### Dataset entries
(** What [entries] shows of a readable entry: a nested Store is replaced by
    its own [entries()], anything else is kept as it is. *)
Definition snapshot (x : value) : value :=
  if instanceof_Store x then VObj (entries_value x) else x.

(** The value found by following the own properties along a path. *)
Fixpoint stored_at (seg : string) (rest : list string) (this : Store) : value :=
  match rest with
  | [] => get this seg
  | seg' :: rest' =>
      match get this seg with
      | VStore m p => stored_at seg' rest' (mkStore m p)
      | _ => VUndef
      end
  end.

(** ** The flattening, as a map over the entries *)

(** [entries.map(f).flat()] where [f] may throw. *)
Fixpoint flat_map_entries (A : Type) (f : string -> value -> outcome (list A))
         (entries : props_t) : outcome (list A) :=
  match entries with
  | [] => Ok []
  | (key, x) :: entries' =>
      here <- f key x ;;
      more <- flat_map_entries f entries' ;;
      Ok (here ++ more)
  end.

(** The function mapped over [Object.entries(value)]. *)
Definition path_of_entry (basePath : option string) (key : string) (x : value)
  : outcome (list (string * value)) :=
  if is_object x
  then deepCreatingPathFromJSONObject (Some (childBasePath basePath key)) x
  else Ok [(childBasePath basePath key, x)].

Definition leaf (pv : string * value) : Prop := is_object (snd pv) = false.

(** ** Deep equality and plain structures *)

(** Deep equality of structured values: the same keys with deeply equal
    values, whatever the order of the keys. *)
Inductive opt_rel (R : value -> value -> Prop) : option value -> option value -> Prop :=
| opt_rel_none : opt_rel R None None
| opt_rel_some a b : R a b -> opt_rel R (Some a) (Some b).

#[warnings="-register-all"]
Inductive deep_equal : value -> value -> Prop :=
| deep_equal_same v : deep_equal v v
| deep_equal_obj a b :
    (forall k, opt_rel deep_equal (look a k) (look b k)) ->
    deep_equal (VObj a) (VObj b)
| deep_equal_arr a b : Forall2 deep_equal a b -> deep_equal (VArr a) (VArr b).

Fixpoint has_colon (s : string) : bool :=
  match s with
  | EmptyString => false
  | String c s' => Ascii.eqb c ":" || has_colon s'
  end.

(** The keys for which the round trip is stated: a key is one path segment,
    is not empty, and is neither "defaultPolicy" nor an inherited member. *)
Definition key_ok (k : string) : bool :=
  negb (has_colon k) && negb (String.eqb k "") &&
  negb (String.eqb k "defaultPolicy") && negb (is_proto_member k).

Fixpoint unique (l : list string) : bool :=
  match l with
  | [] => true
  | k :: l' => negb (existsb (String.eqb k) l') && unique l'
  end.

(** The values nested in the structure: undefined, booleans, numbers,
    strings and non-empty objects of such values. *)
Fixpoint plain (v : value) : bool :=
  match v with
  | VUndef | VBool _ | VNum _ | VStr _ => true
  | VObj props =>
      match props with [] => false | _ => true end &&
      forallb (fun kv => key_ok (fst kv) && plain (snd kv)) props &&
      unique (map fst props)
  | _ => false
  end.

Definition plain_props (props : props_t) : bool :=
  forallb (fun kv => key_ok (fst kv) && plain (snd kv)) props && unique (map fst props).

(** What [entries()] is expected to return after [writeEntries(X)]: the
    structure [X] with [defaultPolicy: "rw"] added to every object. *)
Fixpoint with_defaultPolicy (v : value) : value :=
  match v with
  | VObj props =>
      VObj (("defaultPolicy", VStr "rw")
              :: map (fun kv => (fst kv, with_defaultPolicy (snd kv))) props)
  | _ => v
  end.

(** The pairs of a plain structure, with paths relative to it. *)
Definition under (seg : string) (pv : string * value) : string * value :=
  ((seg ++ ":" ++ fst pv)%string, snd pv).

Fixpoint paths_of (v : value) : list (string * value) :=
  match v with
  | VObj props =>
      flat_map (fun kv => if is_object (snd kv)
                          then map (under (fst kv)) (paths_of (snd kv))
                          else [(fst kv, snd kv)]) props
  | _ => []
  end.

Definition rebase (basePath : option string) (pv : string * value) : string * value :=
  (childBasePath basePath (fst pv), snd pv).

Definition good_base (basePath : option string) : Prop :=
  match basePath with Some b => b <> "" | None => True end.

(** The flattening of a plain structure does not throw. *)
Definition flattens_to_paths (x : value) : Prop :=
  plain x = true -> is_object x = true ->
  forall basePath, good_base basePath ->
    deepCreatingPathFromJSONObject basePath x = Ok (map (rebase basePath) (paths_of x)).

(** Stores without annotation whose policy is "rw", such as [new Store()]
    and the results of writing a plain structure into it. *)
Definition open_store (this : Store) : Prop :=
  meta this = [] /\ look (own this) "defaultPolicy" = Some (VStr "rw").

(** [this[k] = x] and the update of the nested Store held at [seg]. *)
Definition put (this : Store) (k : string) (x : value) : Store :=
  mkStore (meta this) (own_set (own this) k x).

Definition put_child (this : Store) (seg : string) (child : Store) : Store :=
  mkStore (meta this) (replace (own this) seg (VStoreOf child)).

(** What a value of the structure becomes in the store: an object becomes
    the Store obtained by writing its pairs into a new Store. *)
Definition stored (x : value) : value :=
  if is_object x then VStoreOf (snd (writePaths (paths_of x) new_Store)) else x.

Definition props_of (x : value) : props_t :=
  match x with VObj p => p | _ => [] end.

(** The pairs of [props] are written into [this] without failure and
    [this'] holds them. *)
Definition written (props : props_t) (this this' : Store) : Prop :=
  writePaths (paths_of (VObj props)) this = (Ok tt, this') /\
  open_store this' /\
  NoDup (map fst (own this')) /\
  forall k, look (own this') k = match look props k with
                                | Some x => Some (stored x)
                                | None => look (own this) k
                                end.

Definition writes_well (x : value) : Prop :=
  plain x = true -> is_object x = true -> exists c, written (props_of x) new_Store c.

Definition round_trips (x : value) : Prop :=
  plain x = true -> is_object x = true ->
  forall c, written (props_of x) new_Store c ->
            deep_equal (VObj (entries c)) (with_defaultPolicy x).

(** ** Notions used in the further properties *)

(** Every Store met by [deepReading] along the path allows the read of its
    segment. *)
Fixpoint readable_along (seg : string) (rest : list string) (this : Store) : bool :=
  allowedToRead this seg &&
  match rest with
  | [] => true
  | seg' :: rest' =>
      match get this seg with
      | VStore m p => readable_along seg' rest' (mkStore m p)
      | _ => true
      end
  end.

(** The truthy values that have no [deepWriting] member: [true], numbers
    other than 0, non-empty strings, arrays, producers and plain objects
    without such a property. *)
Definition truthy_without_deepWriting (x : value) : bool :=
  negb (falsy x) &&
  match x with
  | VBool _ | VNum _ | VStr _ | VArr _ | VFun _ => true
  | VObj props => negb (has props "deepWriting")
  | _ => false
  end.

(** A [null] is met when the objects, arrays and Stores of [v] are
    traversed. *)
Fixpoint has_null (v : value) : bool :=
  match v with
  | VNull => true
  | VArr items => existsb has_null items
  | VObj props => existsb (fun kv => has_null (snd kv)) props
  | VStore _ props => existsb (fun kv => has_null (snd kv)) props
  | _ => false
  end.

(** The flattening throws exactly when it meets a null. *)
Definition null_decides_flattening (x : value) : Prop :=
  forall basePath, is_object x = true ->
    (has_null x = true ->
     deepCreatingPathFromJSONObject basePath x = Throw TypeError) /\
    (has_null x = false ->
     exists paths, deepCreatingPathFromJSONObject basePath x = Ok paths).

(** An object, array or Store that holds no value other than such objects,
    arrays and Stores: [{}], [[]], [{a: {}, b: []}]. *)
Fixpoint leafless (v : value) : bool :=
  match v with
  | VArr items => forallb leafless items
  | VObj props => forallb (fun kv => leafless (snd kv)) props
  | VStore _ props => forallb (fun kv => leafless (snd kv)) props
  | _ => false
  end.

(** The store after the assignments [this[k] = x] of a list of entries. *)
Definition put_all (entries : props_t) (this : Store) : Store :=
  fold_left (fun s kv => put s (fst kv) (snd kv)) entries this.

(** * Properties *)

(** ** Association lists *)

Section assoc_facts.
Variable A : Type.
Implicit Types (l : list (string * A)) (k : string) (x : A).

Lemma look_app l1 l2 k :
  look (l1 ++ l2) k = match look l1 k with Some x => Some x | None => look l2 k end.
Proof.
  induction l1 as [|[k' y] l1 IH]; simpl; [reflexivity|].
  destruct (String.eqb k' k); auto.
Qed.

Lemma look_replace l k x k' :
  has l k = true ->
  look (replace l k x) k' = if String.eqb k k' then Some x else look l k'.
Proof.
  unfold has. induction l as [|[k0 y] l IH]; simpl; [discriminate|].
  destruct (String.eqb k0 k) eqn:E0.
  - apply String.eqb_eq in E0; subst k0. intros _. simpl.
    destruct (String.eqb k k'); reflexivity.
  - intros H. simpl. destruct (String.eqb k0 k') eqn:E1.
    + apply String.eqb_eq in E1; subst k0.
      rewrite String.eqb_sym in E0. rewrite E0. reflexivity.
    + apply IH, H.
Qed.

Lemma look_insert_index l i k x k' :
  look l k = None ->
  look (insert_index l i k x) k' = if String.eqb k k' then Some x else look l k'.
Proof.
  induction l as [|[k0 y] l IH]; simpl; [reflexivity|].
  destruct (String.eqb k0 k) eqn:E0; [discriminate|]. intros H.
  assert (Hhere : look ((k, x) :: (k0, y) :: l) k'
                  = if String.eqb k k' then Some x else look ((k0, y) :: l) k')
    by reflexivity.
  destruct (array_index k0) as [j|]; [destruct (N.ltb j i)|]; try exact Hhere.
  simpl. rewrite (IH H). destruct (String.eqb k0 k') eqn:E1; [|reflexivity].
  apply String.eqb_eq in E1; subst k0. rewrite String.eqb_sym, E0. reflexivity.
Qed.

Lemma look_own_set l k x k' :
  look (own_set l k x) k' = if String.eqb k k' then Some x else look l k'.
Proof.
  unfold own_set. destruct (has l k) eqn:H.
  - apply look_replace, H.
  - assert (Hn : look l k = None) by (unfold has in H; destruct (look l k); congruence).
    destruct (array_index k).
    + apply look_insert_index, Hn.
    + rewrite look_app. simpl. destruct (String.eqb k k') eqn:E.
      * apply String.eqb_eq in E; subst k'. rewrite Hn. reflexivity.
      * destruct (look l k'); reflexivity.
Qed.

Lemma look_own_set_same l k x : look (own_set l k x) k = Some x.
Proof. rewrite look_own_set, String.eqb_refl. reflexivity. Qed.

Lemma look_own_set_other l k x k' :
  k <> k' -> look (own_set l k x) k' = look l k'.
Proof.
  intros H. rewrite look_own_set. apply String.eqb_neq in H. rewrite H. reflexivity.
Qed.

Lemma look_none_not_in l k : look l k = None <-> ~ In k (map fst l).
Proof.
  induction l as [|[k0 y] l IH]; simpl.
  - split; [intros _ []|reflexivity].
  - destruct (String.eqb k0 k) eqn:E.
    + apply String.eqb_eq in E. split; [discriminate|]. intros H. elim H. auto.
    + apply String.eqb_neq in E. rewrite IH. tauto.
Qed.
End assoc_facts.

(** ** Permissions *)

Lemma get_set_defaultPolicy this v : get (set_defaultPolicy this v) "defaultPolicy" = v.
Proof.
  unfold get, get_props, set_defaultPolicy; simpl.
  rewrite look_own_set_same. reflexivity.
Qed.

Lemma deepReading_denied this seg rest :
  allowedToRead this seg = false -> deepReading seg rest this = Throw AccessDenied.
Proof. intros H. destruct rest; simpl; rewrite H; reflexivity. Qed.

### Exercise instructions
Copy each line in the listing where "None" appears.

### Final answer
| opt_rel_none : opt_rel R None None
  match basePath with Some b => b <> "" | None => True end.
                                | None => look (own this) k
  look (l1 ++ l2) k = match look l1 k with Some x => Some x | None => look l2 k end.
  look l k = None ->
  - assert (Hn : look l k = None) by (unfold has in H; destruct (look l k); congruence).
Lemma look_none_not_in l k : look l k = None <-> ~ In k (map fst l).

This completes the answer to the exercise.